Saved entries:
++++++

(** * dashboard_llamadas: the category analyser of [categoria_analysis.py]

    A shallow embedding of [ExcelCategoryAnalyzer] and the properties its
    specification states about it.

    Conventions of the embedding.
    - Text is a [string] of ASCII characters.  [str.strip], [str.lower],
      [str.isalnum] and the digits of the date patterns are modelled on
      ASCII, and lengths count the characters of such text; the accent
      folding of [normalize_column_name] is modelled for the two-byte UTF-8
      encodings of the accented Latin letters (lead byte 195), which covers
      the accented entries of the constant tables.
    - A spreadsheet is a header (column name and pandas dtype) with rows of
      cells; a cell is empty, text, an integer or a date-time.  A cell that
      is not text is rendered as Python's [str] renders it; what pandas makes
      of whole numeric or date-time columns in [astype(str)] and [iterrows]
      (floats for integer columns with gaps, date-only texts) is not
      modelled.
    - Python exceptions are values of [exn]; code that may raise returns
      [Exc A].  Logging is not modelled.
    - [pandas.to_datetime], [pandas.read_excel] and the formatting of a
      floating-point percentage belong to the environment and are fields of
      [World].  The percentages of the installer breakdown are float64
      values, each modelled by the rational number it stands for, with the
      rounding of every operation.
    - A date-time is naive or carries a time zone; the bounds of the date
      range are naive. *)

From Stdlib Require Import String Ascii List Bool Arith PeanoNat ZArith QArith Lia.
From Stdlib Require Import DecimalString Qpower Qround Qabs Lqa.
Import ListNotations.

Local Open Scope list_scope.
Local Open Scope string_scope.
Local Open Scope nat_scope.

(** ** Exceptions *)

Inductive exn : Type :=
| ValueError
| AttributeError
| TypeError
| OSError.

Definition Exc (A : Type) : Type := (exn + A)%type.

Definition ret {A} (a : A) : Exc A := inr a.
Definition raise {A} (e : exn) : Exc A := inl e.

Definition bind {A B} (m : Exc A) (k : A -> Exc B) : Exc B :=
  match m with
  | inl e => inl e
  | inr a => k a
  end.

(** [try: m  except Exception: h] *)
Definition try_except {A} (m : Exc A) (h : exn -> Exc A) : Exc A :=
  match m with
  | inl e => h e
  | inr a => inr a
  end.

Notation "x <- m ;; k" := (bind m (fun x => k))
  (at level 61, m at next level, right associativity).

(** ** Python strings *)

Module PyStr.

Definition code (c : ascii) : nat := nat_of_ascii c.

(** [str.isspace] on ASCII: TAB, LF, VT, FF, CR, FS, GS, RS, US, space. *)
Definition is_space (c : ascii) : bool :=
  let n := code c in
  ((9 <=? n) && (n <=? 13)) || ((28 <=? n) && (n <=? 32)).

Definition is_digit (c : ascii) : bool :=
  let n := code c in (48 <=? n) && (n <=? 57).

Definition is_upper (c : ascii) : bool :=
  let n := code c in (65 <=? n) && (n <=? 90).

Definition is_lower (c : ascii) : bool :=
  let n := code c in (97 <=? n) && (n <=? 122).

Definition is_alnum (c : ascii) : bool :=
  is_digit c || is_upper c || is_lower c.

Definition lower_char (c : ascii) : ascii :=
  if is_upper c then ascii_of_nat (code c + 32) else c.

Definition upper_char (c : ascii) : ascii :=
  if is_lower c then ascii_of_nat (code c - 32) else c.

Fixpoint map_chars (f : ascii -> ascii) (s : string) : string :=
  match s with
  | EmptyString => EmptyString
  | String c s' => String (f c) (map_chars f s')
  end.

Fixpoint filter_chars (f : ascii -> bool) (s : string) : string :=
  match s with
  | EmptyString => EmptyString
  | String c s' => if f c then String c (filter_chars f s') else filter_chars f s'
  end.

Definition lower (s : string) : string := map_chars lower_char s.
Definition upper (s : string) : string := map_chars upper_char s.

Fixpoint lstrip (s : string) : string :=
  match s with
  | EmptyString => EmptyString
  | String c s' => if is_space c then lstrip s' else s
  end.

(** Trailing whitespace is dropped from the right end inwards. *)
Fixpoint rstrip (s : string) : string :=
  match s with
  | EmptyString => EmptyString
  | String c s' =>
      match rstrip s' with
      | EmptyString => if is_space c then EmptyString else String c EmptyString
      | r => String c r
      end
  end.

++++++

Exercise goal:
Beginning at the first line of the records, retype exactly every line up to and including the one with "- Text is a".

Solution:
(** * dashboard_llamadas: the category analyser of [categoria_analysis.py]

    A shallow embedding of [ExcelCategoryAnalyzer] and the properties its
    specification states about it.

    Conventions of the embedding.
    - Text is a [string] of ASCII characters.  [str.strip], [str.lower],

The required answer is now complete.